明るい時に見えた街と言われた場所も、今では真っ暗で何も見えない。高い建物も有ったので、僕の世界では赤い点滅灯が見えるはずだが、ここにそんな物は見えない。
夜中だからと言って街に灯りが全く無いなど、停電以外有り得ないだろう。だけど、ここには全く灯りが見えなかった。
その為か、星がやたら大きく見える。月も異常に大きく見えるし、そもそも白く光り輝くのではなく青く幻想的だ。
二つ有るなどと言う事は無いが、あんな月の見え方を僕は知らない。まるでアニメで見る月の様に巨大なのだ。近いのだろうか?
別に元の世界に還してもらいたいと言う事も無い。特に未練などあの世界には無かった。
だが、ここで生きていけるのかは、かなり不安だ。少なくとも平凡な人生と言われる、結婚して子供が出来てと言う人生は期待出来ない。

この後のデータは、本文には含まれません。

(** * The spreadsheet ingestion pipeline: worker, store and retry

    A shallow embedding of [src/services/JobQueue.ts]
    ([BullJobQueue.handleExcelJob]), of the retry path of
    [src/services/FileProcessingService.ts] and of the retry endpoint of
    [src/controllers/rest/FileController.ts].

    JavaScript cell values are an inductive type, the Prisma tables and the
    Bull queue are fields of an explicit [World], and an [async] function is
    a state-passing computation that either resolves or rejects. *)

From stdpp Require Import gmap strings list fin_maps pretty sorting.

Open Scope string_scope.
Open Scope list_scope.

(** ** Cell values *)

(** A JavaScript number as a spreadsheet cell holds it: an integer, or a
    non-integral double, which is carried by the decimal text that
    [String(value)] prints for it. *)
Inductive JsNumber :=
  | NInt (z : Z)
  | NFrac (digits : string).

(** The values [xlsx.utils.sheet_to_json(worksheet, { header: 1 })] places in
    a row array: a hole reads as [undefined], an error cell as [null], and
    the other cells as the boolean, number or string they hold.  The workbook
    is read by [xlsx.readFile(fileUrl)], without the [cellDates] option, so
    the row arrays hold no [Date] object. *)
Inductive JsValue :=
  | JUndefined
  | JNull
  | JBoolean (b : bool)
  | JNumber (n : JsNumber)
  | JString (s : string).

(** A cell that holds a date or a time: read without [cellDates], it reaches
    the row array as its serial number (the days since the 1900 epoch). *)
Definition temporal (serial : JsNumber) : JsValue := JNumber serial.

#[global] Instance JsNumber_eq_dec : EqDecision JsNumber.
Proof. solve_decision. Defined.

#[global] Instance JsValue_eq_dec : EqDecision JsValue.
Proof. solve_decision. Defined.

(** [typeof value] *)
Definition typeof (v : JsValue) : string :=
  match v with
  | JUndefined => "undefined"
  | JNull => "object"
  | JBoolean _ => "boolean"
  | JNumber _ => "number"
  | JString _ => "string"
  end.

(** [String(value)] *)
Definition String_ (v : JsValue) : string :=
  match v with
  | JUndefined => "undefined"
  | JNull => "null"
  | JBoolean true => "true"
  | JBoolean false => "false"
  | JNumber (NInt z) => pretty z
  | JNumber (NFrac digits) => digits
  | JString s => s
  end.

(** [a === b] *)
Definition strictEq (a b : JsValue) : bool :=
  match a, b with
  | JUndefined, JUndefined => true
  | JNull, JNull => true
  | JBoolean x, JBoolean y => bool_decide (x = y)
  | JNumber x, JNumber y => bool_decide (x = y)
  | JString x, JString y => bool_decide (x = y)
  | _, _ => false
  end.

(** [a !== b] *)
Definition strictNe (a b : JsValue) : bool := negb (strictEq a b).

(** ** Entities *)

Inductive FileProcessingStatus :=
  | PENDING
  | IN_PROGRESS
  | COMPLETED
  | FAILED
  | CANCELLED.

#[global] Instance FileProcessingStatus_eq_dec : EqDecision FileProcessingStatus.
Proof. solve_decision. Defined.

Module FILE_MESSAGES.
Definition FILE_NOT_FOUND : string := "File not found".
Definition NO_DATA_FOUND : string := "No data found in the Excel file".
End FILE_MESSAGES.

(** A row of the [fileProcessing] table, with the columns the worker and the
    retry path read or write; the table maps the primary key [id] to the
    other columns.  Nullable columns are options; [completedAt] is a
    timestamp. *)
Record FileProcessing := mkFileProcessing {
  userId : Z;
  fileUrl : string;
  status : FileProcessingStatus;
  retryCount : nat;
  totalRows : option nat;
  processedRows : option nat;
  errorMessage : option string;
  completedAt : option nat
}.

(** A row of the [processedData] table as the worker builds it.
    [columnName] is the header cell ([headers] is [data[0] as string[]], a
    cast that does not convert). *)
Record ProcessedData := mkProcessedData {
  fileProcessingId : Z;
  rowNumber : nat;
  columnName : JsValue;
  value : string;
  dataType : string
}.

#[global] Instance ProcessedData_eq_dec : EqDecision ProcessedData.
Proof. solve_decision. Defined.

(** [interface ExcelJobData]; [fileProcessingId] is carried as the integer
    that [parseInt(fileProcessingId)] recovers from [id.toString()]. *)
Record ExcelJobData := mkExcelJobData {
  jd_fileUrl : string;
  jd_fileProcessingId : Z;
  jd_retryCount : option nat
}.

(** What a [throw] carries: an [Error] with its message, or anything else. *)
Inductive Thrown :=
  | ErrorObj (message : string)
  | NonError.

(** ** The world the services run in *)

(** Modelled from the spec: the Prisma schema is not among the sources.  The
    spec's Job Record Store holds the two entities of its data model and
    leaves the uniqueness of [(rowNumber, columnName)] to the worker (upsert
    or clearing), so [processedData] is a table in insertion order without a
    uniqueness constraint.

    [queue] logs the jobs handed to Bull, [files] gives for a path the array
    of arrays that reading its first sheet yields, [faults] schedules the
    failures of the coming store and queue calls (a head [(n, e)] lets [n]
    calls through and makes the next one reject with [e]; with an empty
    schedule every call goes through), and [clock] is what [new Date()]
    reads. *)
Record World := mkWorld {
  fileProcessing : gmap Z FileProcessing;
  processedData : list ProcessedData;
  queue : list (string * ExcelJobData);
  files : gmap string (list (list JsValue));
  faults : list (nat * Thrown);
  clock : nat
}.

Definition set_fileProcessing (f : gmap Z FileProcessing → gmap Z FileProcessing)
    (w : World) : World :=
  mkWorld (f (fileProcessing w)) (processedData w) (queue w) (files w)
          (faults w) (clock w).

Definition set_processedData (f : list ProcessedData → list ProcessedData)
    (w : World) : World :=
  mkWorld (fileProcessing w) (f (processedData w)) (queue w) (files w)
          (faults w) (clock w).

Definition set_queue (f : list (string * ExcelJobData) → list (string * ExcelJobData))
    (w : World) : World :=
  mkWorld (fileProcessing w) (processedData w) (f (queue w)) (files w)
          (faults w) (clock w).

Definition set_faults (fs : list (nat * Thrown)) (w : World) : World :=
  mkWorld (fileProcessing w) (processedData w) (queue w) (files w) fs (clock w).

(** ** Asynchronous computations *)

Inductive Outcome (A : Type) :=
  | Resolved (a : A)
  | Rejected (e : Thrown).
Arguments Resolved {A} a.
Arguments Rejected {A} e.

Definition Async (A : Type) : Type := World → Outcome A * World.

#[global] Instance Async_ret : MRet Async := λ A a w, (Resolved a, w).

#[global] Instance Async_bind : MBind Async := λ A B k m w,
  match m w with
  | (Resolved a, w') => k a w'
  | (Rejected e, w') => (Rejected e, w')
  end.

Definition throw {A} (e : Thrown) : Async A := λ w, (Rejected e, w).

(** [try { body } catch (error) { handler error }] *)
Definition try_catch {A} (body : Async A) (handler : Thrown → Async A) : Async A :=
  λ w,
    match body w with
    | (Resolved a, w') => (Resolved a, w')
    | (Rejected e, w') => handler e w'
    end.

(** Every call that leaves the process consults the fault schedule first. *)
Definition externalCall : Async unit := λ w,
  match faults w with
  | (0, e) :: rest => (Rejected e, set_faults rest w)
  | (S n, e) :: rest => (Resolved (), set_faults ((n, e) :: rest) w)
  | [] => (Resolved (), w)
  end.

(** ** The store, the queue and the file reader *)

(** A step on the world that is not itself a call. *)
Definition effect {A} (f : World → Outcome A * World) : Async A := f.

Module prisma.

(** [prisma.fileProcessing.update({ where: { id }, data })]: [data] is the
    function that overwrites the listed columns.  Prisma rejects when no row
    has the id. *)
Definition fileProcessing_update (id : Z) (data : FileProcessing → FileProcessing)
    : Async unit :=
  externalCall ;;
  effect (λ w,
    match fileProcessing w !! id with
    | Some r => (Resolved (), set_fileProcessing (insert id (data r)) w)
    | None => (Rejected (ErrorObj "Record to update not found."), w)
    end).

(** The row selected by [where: { id, userId }], if there is one. *)
Definition whereIdUser (id user : Z) (w : World) : option FileProcessing :=
  match fileProcessing w !! id with
  | Some r => if bool_decide (userId r = user) then Some r else None
  | None => None
  end.

(** [prisma.fileProcessing.findFirst({ where: { id, userId } })] *)
Definition fileProcessing_findFirst (id user : Z) : Async (option FileProcessing) :=
  externalCall ;;
  effect (λ w, (Resolved (whereIdUser id user w), w)).

(** [prisma.processedData.createMany({ data: batch })] *)
Definition processedData_createMany (batch : list ProcessedData) : Async unit :=
  externalCall ;;
  effect (λ w, (Resolved (), set_processedData (λ t, t ++ batch) w)).

(** [prisma.processedData.deleteMany({ where: { fileProcessingId } })] *)
Definition processedData_deleteMany (id : Z) : Async unit :=
  externalCall ;;
  effect (λ w,
    (Resolved (), set_processedData (filter (λ r, fileProcessingId r ≠ id)) w)).

End prisma.

(** [BullJobQueue.addJob(name, data)]: the job joins the queue and gets the
    next id. *)
Definition addJob (name : string) (data : ExcelJobData) : Async nat :=
  externalCall ;;
  effect (λ w,
    (Resolved (S (length (queue w))), set_queue (λ q, q ++ [(name, data)]) w)).

(** [xlsx.readFile(fileUrl)] followed by
    [xlsx.utils.sheet_to_json(worksheet, { header: 1 })] on the first sheet. *)
Definition readSheet (url : string) : Async (list (list JsValue)) := λ w,
  match files w !! url with
  | Some data => (Resolved data, w)
  | None => (Rejected (ErrorObj "ENOENT: no such file or directory"), w)
  end.

(** [new Date()] *)
Definition newDate : Async nat := λ w, (Resolved (clock w), w).

(** ** The worker: [BullJobQueue.handleExcelJob] *)

(** The column updates the worker sends. *)
Definition markInProgress (retries : nat) (r : FileProcessing) : FileProcessing :=
  mkFileProcessing (userId r) (fileUrl r) IN_PROGRESS retries
    (totalRows r) (processedRows r) (errorMessage r) (completedAt r).

Definition setTotalRows (n : nat) (r : FileProcessing) : FileProcessing :=
  mkFileProcessing (userId r) (fileUrl r) (status r) (retryCount r)
    (Some n) (processedRows r) (errorMessage r) (completedAt r).

Definition setProcessedRows (n : nat) (r : FileProcessing) : FileProcessing :=
  mkFileProcessing (userId r) (fileUrl r) (status r) (retryCount r)
    (totalRows r) (Some n) (errorMessage r) (completedAt r).

Definition markCompleted (n now : nat) (r : FileProcessing) : FileProcessing :=
  mkFileProcessing (userId r) (fileUrl r) COMPLETED (retryCount r)
    (totalRows r) (Some n) (errorMessage r) (Some now).

Definition markFailed (msg : string) (r : FileProcessing) : FileProcessing :=
  mkFileProcessing (userId r) (fileUrl r) FAILED (retryCount r)
    (totalRows r) (processedRows r) (Some msg) (completedAt r).

(** [value !== undefined && value !== null && value !== ''] *)
Definition hasValue (v : JsValue) : bool :=
  strictNe v JUndefined && strictNe v JNull && strictNe v (JString "").

(** [array[index]]: reading past the end gives [undefined]. *)
Definition at_ (array : list JsValue) (index : nat) : JsValue :=
  default JUndefined (array !! index).

(** The object pushed for one cell. *)
Definition cellRecord (id : Z) (rowIndex : nat) (columnName v : JsValue)
    : ProcessedData :=
  mkProcessedData id (rowIndex + 1) columnName (String_ v) (typeof v).

(** [for (let colIndex = 0; colIndex < headers.length; colIndex++)], run over
    the indexes [colIndex] takes; [acc] is [processedData]. *)
Fixpoint colLoop (id : Z) (headers row : list JsValue) (rowIndex : nat)
    (colIndexes : list nat) (acc : list ProcessedData) : list ProcessedData :=
  match colIndexes with
  | [] => acc
  | colIndex :: rest =>
      let columnName := at_ headers colIndex in
      let v := at_ row colIndex in
      colLoop id headers row rowIndex rest
        (if hasValue v then acc ++ [cellRecord id rowIndex columnName v] else acc)
  end.

(** [for (let rowIndex = 1; rowIndex < data.length; rowIndex++)], run over the
    indexes [rowIndex] takes; the accumulators are [processedData] and
    [processedCount]. *)
Fixpoint rowLoop (id : Z) (data : list (list JsValue)) (headers : list JsValue)
    (rowIndexes : list nat) (acc : list ProcessedData) (processedCount : nat)
    : Async (list ProcessedData * nat) :=
  match rowIndexes with
  | [] => mret (acc, processedCount)
  | rowIndex :: rest =>
      let row := default [] (data !! rowIndex) in
      let acc := colLoop id headers row rowIndex (seq 0 (length headers)) acc in
      let processedCount := S processedCount in
      (if bool_decide (processedCount mod 10 = 0)
       then prisma.fileProcessing_update id (setProcessedRows processedCount)
       else mret ()) ;;
      rowLoop id data headers rest acc processedCount
  end.

Definition batchSize : nat := 100.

男が居ないと言う事は、当然、風俗店など無いだろうし、エッチな本なんかも無いだろう。まぁ、裸体と言う意味では見放題みたいだが。
マーナ曰く、生殖機能はとっくに退化してしまっているらしい。そもそも生殖自体が管理されていて、卵巣は産まれる前に摘出されていると言う事だった。

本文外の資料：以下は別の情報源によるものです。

Lemma waiters_removeWaiter runId fn b :
  waiters (removeWaiter runId fn b) =
    match waiters b !! runId with
    | None => waiters b
    | Some l =>
        match spliceFirst fn l with
        | [] => delete runId (waiters b)
        | l' => <[runId := l']> (waiters b)
        end
    end.
Proof.
  unfold removeWaiter. destruct (waiters b !! runId) as [l|]; [|done].
  by destruct (spliceFirst fn l).
Qed.

Lemma removeWaiter_withHeap runId fn b h :
  removeWaiter runId fn (withHeap b h) = withHeap (removeWaiter runId fn b) h.
Proof.
  unfold removeWaiter. cbn. destruct (waiters b !! runId) as [l|]; [|done].
  by destruct (spliceFirst fn l).
Qed.

Lemma removeWaiter_unregistered runId fn b :
  waiters b !! runId = None -> removeWaiter runId fn b = b.
Proof. unfold removeWaiter. by intros ->. Qed.

(** The effective call of [settle]. *)
Lemma settle_unsettled fn b w :
  heap b !! fn = Some w ->
  settled w = false ->
  settle fn b
  = withHeap (removeWaiter (waiterRun w) fn b) (<[fn := woken w]> (heap b)).
Proof.
  intros Hw Hs. unfold settle. rewrite Hw, Hs.
  rewrite removeWaiter_withHeap. cbn.
  by rewrite list_insert_insert_eq.
Qed.

(** Any further call returns at the guard [if (settled) return]. *)
Lemma settle_settled fn b w :
  heap b !! fn = Some w -> settled w = true -> settle fn b = b.
Proof. intros Hw Hs. unfold settle. by rewrite Hw, Hs. Qed.

(** A timer that was cleared, or that has fired, does nothing. *)
Lemma timerFires_disarmed fn b w :
  heap b !! fn = Some w -> timerArmed w = false -> timerFires fn b = b.
Proof. intros Hw Ha. unfold timerFires. by rewrite Hw, Ha. Qed.

Lemma timerFires_unsettled fn b w :
  heap b !! fn = Some w ->
  settled w = false ->
  timerArmed w = true ->
  timerFires fn b
  = withHeap (removeWaiter (waiterRun w) fn b) (<[fn := woken w]> (heap b)).
Proof.
  intros Hw Hs Ha. unfold timerFires. rewrite Hw, Ha.
  set (w1 := {| waiterRun := waiterRun w; settled := settled w;
                timerArmed := false; resolveCalls := resolveCalls w |}).
  rewrite (settle_unsettled fn _ w1).
  - rewrite removeWaiter_withHeap. cbn.
    by rewrite list_insert_insert_eq.
  - cbn. apply list_lookup_insert_eq. by eapply lookup_lt_Some.
  - done.
Qed.

(** The callbacks of one notification, run on a buffer where the run id has
    no registration list left. *)
Lemma fold_settle_cleared copy runId b :
  waiters b !! runId = None ->
  NoDup copy ->
  (forall fn, fn ∈ copy ->
     exists w, heap b !! fn = Some w /\ waiterRun w = runId /\ settled w = false) ->
  let b' := fold_left (fun acc fn => settle fn acc) copy b in
  waiters b' = waiters b
  /\ runs b' = runs b
  /\ forall fn, heap b' !! fn
                = if decide (fn ∈ copy) then woken <$> heap b !! fn
                  else heap b !! fn.
Proof.
  revert b. induction copy as [|fn copy IH]; intros b Hnone Hnd Hmem; cbn.
  - repeat split.
  - apply NoDup_cons in Hnd as [Hfn Hnd].
    destruct (Hmem fn) as (w & Hw & Hr & Hs); [by left|].
    assert (Hset : settle fn b = withHeap b (<[fn := woken w]> (heap b))).
    { rewrite (settle_unsettled fn b w Hw Hs), Hr.
      by rewrite removeWaiter_unregistered. }
    rewrite Hset.
    destruct (IH (withHeap b (<[fn := woken w]> (heap b)))) as (Hw' & Hr' & Hh');
      [done|done| |].
    { intros fn' Hin. destruct (Hmem fn') as (w' & Hw1 & Hr1 & Hs1); [by right|].
      exists w'. cbn. rewrite list_lookup_insert_ne; [done|].
      intros ->. done. }
    split; [done|]. split; [done|].
    intros x. rewrite Hh'. cbn.
    destruct (decide (x = fn)) as [->|Hne].
    + rewrite decide_False by done.
      rewrite decide_True by (by left).
      rewrite list_lookup_insert_eq by (by eapply lookup_lt_Some).
      by rewrite Hw.
    + rewrite list_lookup_insert_ne by done.
      destruct (decide (x ∈ copy)) as [Hin|Hnin].
      * by rewrite decide_True by (by right).
      * rewrite decide_False; [done|].
        intros [?|?]%elem_of_cons; done.
Qed.

Lemma waitersInv_ext b1 b2 :
  waiters b1 = waiters b2 -> heap b1 = heap b2 ->
  waitersInv b1 -> waitersInv b2.
Proof.
  unfold waitersInv, heapOk, registrationsOk, pendingRegistered.
  intros <- <-. done.
Qed.

Lemma notifyWaiters_unregistered runId b :
  waiters b !! runId = None -> notifyWaiters runId b = b.
Proof. unfold notifyWaiters. by intros ->. Qed.

Lemma notifyWaiters_registered runId b l :
  registrationsOk b ->
  waiters b !! runId = Some l ->
  waiters (notifyWaiters runId b) = delete runId (waiters b)
  /\ runs (notifyWaiters runId b) = runs b
  /\ forall fn, heap (notifyWaiters runId b) !! fn
                = if decide (fn ∈ l) then woken <$> heap b !! fn
                  else heap b !! fn.
Proof.
  intros Hreg Hl. destruct (Hreg _ _ Hl) as (_ & Hnd & Hmem).
  unfold notifyWaiters. rewrite Hl.
  destruct (fold_settle_cleared l runId
              (withWaiters b (delete runId (waiters b))))
    as (H1 & H2 & H3); [cbn; apply lookup_delete_eq|done|done|].
  exact (conj H1 (conj H2 H3)).
Qed.

Lemma notifyWaiters_inv runId b :
  waitersInv b -> waitersInv (notifyWaiters runId b).
Proof.
  intros (Hheap & Hreg & Hpend).
  destruct (waiters b !! runId) as [l|] eqn:Hl.
  2:{ by rewrite notifyWaiters_unregistered. }
  destruct (notifyWaiters_registered runId b l Hreg Hl) as (Hw' & _ & Hh').
  destruct (Hreg _ _ Hl) as (_ & _ & Hmem).
  split; [|split].
  - intros fn w'. rewrite Hh'. case_decide as Hin.
    + destruct (Hmem fn Hin) as (w & Hw & _ & Hs). rewrite Hw. cbn.
      intros [= <-]. cbn. specialize (Hheap _ _ Hw). rewrite Hs in Hheap.
      destruct Hheap as [_ ->]. done.
    + apply Hheap.
  - intros r l'. rewrite Hw'. intros Hl'.
    apply lookup_delete_Some in Hl' as [Hne Hl'].
    destruct (Hreg _ _ Hl') as (Hnil & Hnd & Hmem').
    split; [done|]. split; [done|].
    intros fn Hin. destruct (Hmem' fn Hin) as (w & Hw & Hr & Hs).
    exists w. rewrite Hh'. rewrite decide_False; [done|].
    intros Hin'. destruct (Hmem fn Hin') as (w0 & Hw0 & Hr0 & _). congruence.
  - intros fn w'. rewrite Hh'. case_decide as Hin.
    + destruct (Hmem fn Hin) as (w & Hw & _ & _). rewrite Hw. cbn.
      by intros [= <-].
    + intros Hw Hs. destruct (Hpend _ _ Hw Hs) as (l' & Hl' & Hin').
      exists l'. split; [|done]. rewrite Hw'.
      apply lookup_delete_Some. split; [|done].
      intros Heq. rewrite <- Heq, Hl in Hl'. congruence.
Qed.

Lemma addEvent_inv runId event b :
  waitersInv b -> waitersInv (addEvent runId event b).
Proof.
  intros Hinv. unfold addEvent. destruct (runs b !! runId) as [run|]; [|done].
  destruct (_ || _); [apply notifyWaiters_inv|]; by eapply waitersInv_ext.
Qed.

Lemma waitForEvents_inv runId b :
  waitersInv b -> waitersInv (fst (waitForEvents runId b)).
Proof.
  intros (Hheap & Hreg & Hpend). unfold waitForEvents.
  destruct (runs b !! runId) as [run|]; [|done].
  destruct (_ || _); [done|]. cbn.
  set (fn := length (heap b)).
  set (w := {| waiterRun := runId; settled := false;
               timerArmed := true; resolveCalls := 0 |}).
  assert (Hold : forall x wx, heap b !! x = Some wx -> (heap b ++ [w]) !! x = Some wx).
  { intros x wx Hx. by apply lookup_app_l_Some. }
  assert (Hfresh : forall l, waiters b !! runId = Some l -> fn ∉ l).
  { intros l Hl Hin. destruct (Hreg _ _ Hl) as (_ & _ & Hmem).
    destruct (Hmem fn Hin) as (w0 & Hw0 & _).
    apply lookup_lt_Some in Hw0. unfold fn in Hw0. lia. }
  split; [|split].
  - intros x wx. cbn. intros Hx.
    apply lookup_app_Some in Hx as [Hx|[_ Hx]]; [by apply (Hheap x)|].
    apply list_lookup_singleton_Some in Hx as [_ <-]. done.
  - intros r l. cbn. destruct (decide (r = runId)) as [->|Hne].
    + rewrite lookup_insert_eq. intros [= <-].
      split; [by destruct (default [] (waiters b !! runId))|].
      destruct (waiters b !! runId) as [l0|] eqn:Hl0; cbn.
      * destruct (Hreg _ _ Hl0) as (_ & Hnd & Hmem). split.
        { apply NoDup_app. split; [done|]. split; [|apply NoDup_singleton].
          intros x Hx Hx'. apply list_elem_of_singleton in Hx' as ->.
          by apply (Hfresh l0). }
        intros x [Hx|Hx]%elem_of_app.
        { destruct (Hmem x Hx) as (wx & Hwx & Hr & Hs). exists wx. eauto. }
        apply list_elem_of_singleton in Hx as ->. exists w.
        split; [|done]. by rewrite lookup_app_r, Nat.sub_diag.
      * split; [apply NoDup_singleton|].
        intros x Hx. apply list_elem_of_singleton in Hx as ->. exists w.
        split; [|done]. by rewrite lookup_app_r, Nat.sub_diag.
    + rewrite lookup_insert_ne by done. intros Hl.
      destruct (Hreg _ _ Hl) as (Hnil & Hnd & Hmem).
      split; [done|]. split; [done|].
      intros x Hx. destruct (Hmem x Hx) as (wx & Hwx & Hr & Hs).
      exists wx. eauto.
  - intros x wx. cbn. intros Hx Hs.
    apply lookup_app_Some in Hx as [Hx|[Hlen Hx]].
    + destruct (Hpend _ _ Hx Hs) as (l & Hl & Hin).
      destruct (decide (waiterRun wx = runId)) as [Heq|Hne].
      * rewrite Heq, lookup_insert_eq. rewrite Heq in Hl. rewrite Hl. cbn.
        eexists. split; [done|]. apply elem_of_app. by left.
      * rewrite lookup_insert_ne by done. eauto.
    + apply list_lookup_singleton_Some in Hx as [Hx <-]. cbn.
      rewrite lookup_insert_eq. eexists. split; [done|].
      apply elem_of_app. right. apply list_elem_of_singleton.
      unfold fn in *. lia.
Qed.

(** A pending waiter whose timer fires: the closure is marked and taken off
    its run's registration list. *)
Lemma timerFires_pending fn b w :
  waitersInv b ->
  heap b !! fn = Some w ->
  settled w = false ->
  exists l,
    waiters b !! waiterRun w = Some l /\ fn ∈ l
    /\ heap (timerFires fn b) = <[fn := woken w]> (heap b)
    /\ runs (timerFires fn b) = runs b
    /\ waiters (timerFires fn b)
       = match spliceFirst fn l with
         | [] => delete (waiterRun w) (waiters b)
         | l' => <[waiterRun w := l']> (waiters b)
         end.
Proof.
  intros (Hheap & Hreg & Hpend) Hw Hs.
  destruct (Hpend _ _ Hw Hs) as (l & Hl & Hin). exists l.
  split; [done|]. split; [done|].
  pose proof (Hheap _ _ Hw) as Hok. rewrite Hs in Hok. destruct Hok as [Ha _].
  rewrite (timerFires_unsettled fn b w Hw Hs Ha). cbn.
  rewrite runs_removeWaiter, waiters_removeWaiter, Hl. done.
Qed.

Lemma timerFires_inv fn b : waitersInv b -> waitersInv (timerFires fn b).
Proof.
  intros Hinv.
  destruct (heap b !! fn) as [w|] eqn:Hw.
  2:{ unfold timerFires. by rewrite Hw. }
  destruct (settled w) eqn:Hs.
  { pose proof Hinv as (Hheap & _). specialize (Hheap _ _ Hw).
    rewrite Hs in Hheap. destruct Hheap as [Ha _].
    by rewrite (timerFires_disarmed fn b w). }
  destruct (timerFires_pending fn b w Hinv Hw Hs)
    as (l & Hl & Hin & Hh' & _ & Hw').
  destruct Hinv as (Hheap & Hreg & Hpend).
  destruct (Hreg _ _ Hl) as (_ & Hnd & Hmem).
  assert (Hlt : (fn < length (heap b))%nat) by (by eapply lookup_lt_Some).
  assert (Hsplice : forall x, x ∈ spliceFirst fn l <-> x ∈ l /\ x <> fn)
    by (intros x; by apply spliceFirst_elem).
  assert (Hlook : forall r l',
             waiters (timerFires fn b) !! r = Some l' ->
             (r = waiterRun w /\ l' = spliceFirst fn l /\ l' <> [])
             \/ (r <> waiterRun w /\ waiters b !! r = Some l')).
  { intros r l'. rewrite Hw'. destruct (decide (r = waiterRun w)) as [->|Hne].
    - destruct (spliceFirst fn l) as [|y l1] eqn:Hsp.
      + by rewrite lookup_delete_eq.
      + rewrite lookup_insert_eq. intros [= <-]. left. done.
    - intros Hr. right. split; [done|].
      destruct (spliceFirst fn l).
      + by rewrite lookup_delete_ne in Hr.
      + by rewrite lookup_insert_ne in Hr. }
  split; [|split].
  - intros x wx. rewrite Hh'. destruct (decide (x = fn)) as [->|Hne].
    + rewrite list_lookup_insert_eq by done. intros [= <-]. cbn.
      specialize (Hheap _ _ Hw). rewrite Hs in Hheap.
      destruct Hheap as [_ ->]. done.
    + rewrite list_lookup_insert_ne by done. apply Hheap.
  - intros r l' Hr. destruct (Hlook _ _ Hr) as [(-> & -> & Hnil)|(Hne & Hr0)].
    + split; [done|]. split; [by apply spliceFirst_NoDup|].
      intros x Hx. apply Hsplice in Hx as [Hx Hxne].
      destruct (Hmem x Hx) as (wx & Hwx & Hrx & Hsx). exists wx.
      rewrite Hh', list_lookup_insert_ne by done. done.
    + destruct (Hreg _ _ Hr0) as (Hnil & Hnd' & Hmem').
      split; [done|]. split; [done|].
      intros x Hx. destruct (Hmem' x Hx) as (wx & Hwx & Hrx & Hsx).
      exists wx. rewrite Hh', list_lookup_insert_ne; [done|].
      intros ->. congruence.
  - intros x wx. rewrite Hh'. destruct (decide (x = fn)) as [->|Hne].
    + rewrite list_lookup_insert_eq by done. by intros [= <-].
    + rewrite list_lookup_insert_ne by done. intros Hx Hsx.
      destruct (Hpend _ _ Hx Hsx) as (l' & Hl' & Hin').
      rewrite Hw'. destruct (decide (waiterRun wx = waiterRun w)) as [Heq|Hneq].
      * rewrite Heq in *. rewrite Hl in Hl'. injection Hl' as <-.
        assert (Hx' : x ∈ spliceFirst fn l) by (by apply Hsplice).
        destruct (spliceFirst fn l) as [|y l1] eqn:Hsp.
        { by apply elem_of_nil in Hx'. }
        rewrite lookup_insert_eq. eauto.
      * exists l'. split; [|done]. destruct (spliceFirst fn l).
        { by rewrite lookup_delete_ne. }
        by rewrite lookup_insert_ne.
Qed.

その卵巣から子孫を造っており、子供の育成は施設で行われていると言うことだ。だから親と言う者を知らないし家族と言う物は、この世界に無いらしい。
特に何でもない規定の常識として話してくれるマーナが、僕には痛々しかった。
僕の夢と言える程でも無いのだが、家族に恵まれなかった僕は、家族が出来たら目一杯子供だけは可愛がろうと思っていた。
その為に普通の生活をするためにも、大学ぐらいは出ておきたいと頑張っていたつもりだったが、そんなささやかな願いさえ僕には叶えられないらしい。
「生きる目的さえ、無くなってしまったな」
ぼそっと呟いた僕の頬を涙が伝う。
そんな僕を見ている視線が有る事を僕は気付いていなかった。気付いていたとしても、慌てて涙を拭うくらいだっただろうが。
その頃、別な部屋ではルーとサヤが向い合っていた。
「まさか、いきなりの知的生命体、しかも男性体か」
「はっ、一応は成功と考えます」
明かりが消えた部屋で、ルーの前に一つのモニターだけが光りを発している。
そこには、窓から外を眺めるユーマが映し出されていた。
「そうだな。しかし、これからだ」
「それで、今後の方針としては、如何致しましょうか?」
「まずは、彼からの情報収集だ」
「では、召喚実験については一時中断と?」
「そちらは、次のフェーズへ移行する。彼は今非情にナイーブになっている様子だ。彼へのフォローが、君達の第一優先任務となる」
「畏まりました」
サヤが部屋を後にした後もルーはモニターを眺めていた。
モニターの中のユーマが涙を流すのを見て、ルーも苦虫を噛み潰した様な顔になる。
「すまぬな。だが我々には時間が残されていないのだ」
モニターの中のユーマがマットに入るのを見て、ルーはモニターを落とした。
背凭れに身体を預けるとスッと目を閉じる。部屋の中は静寂に包まれていた。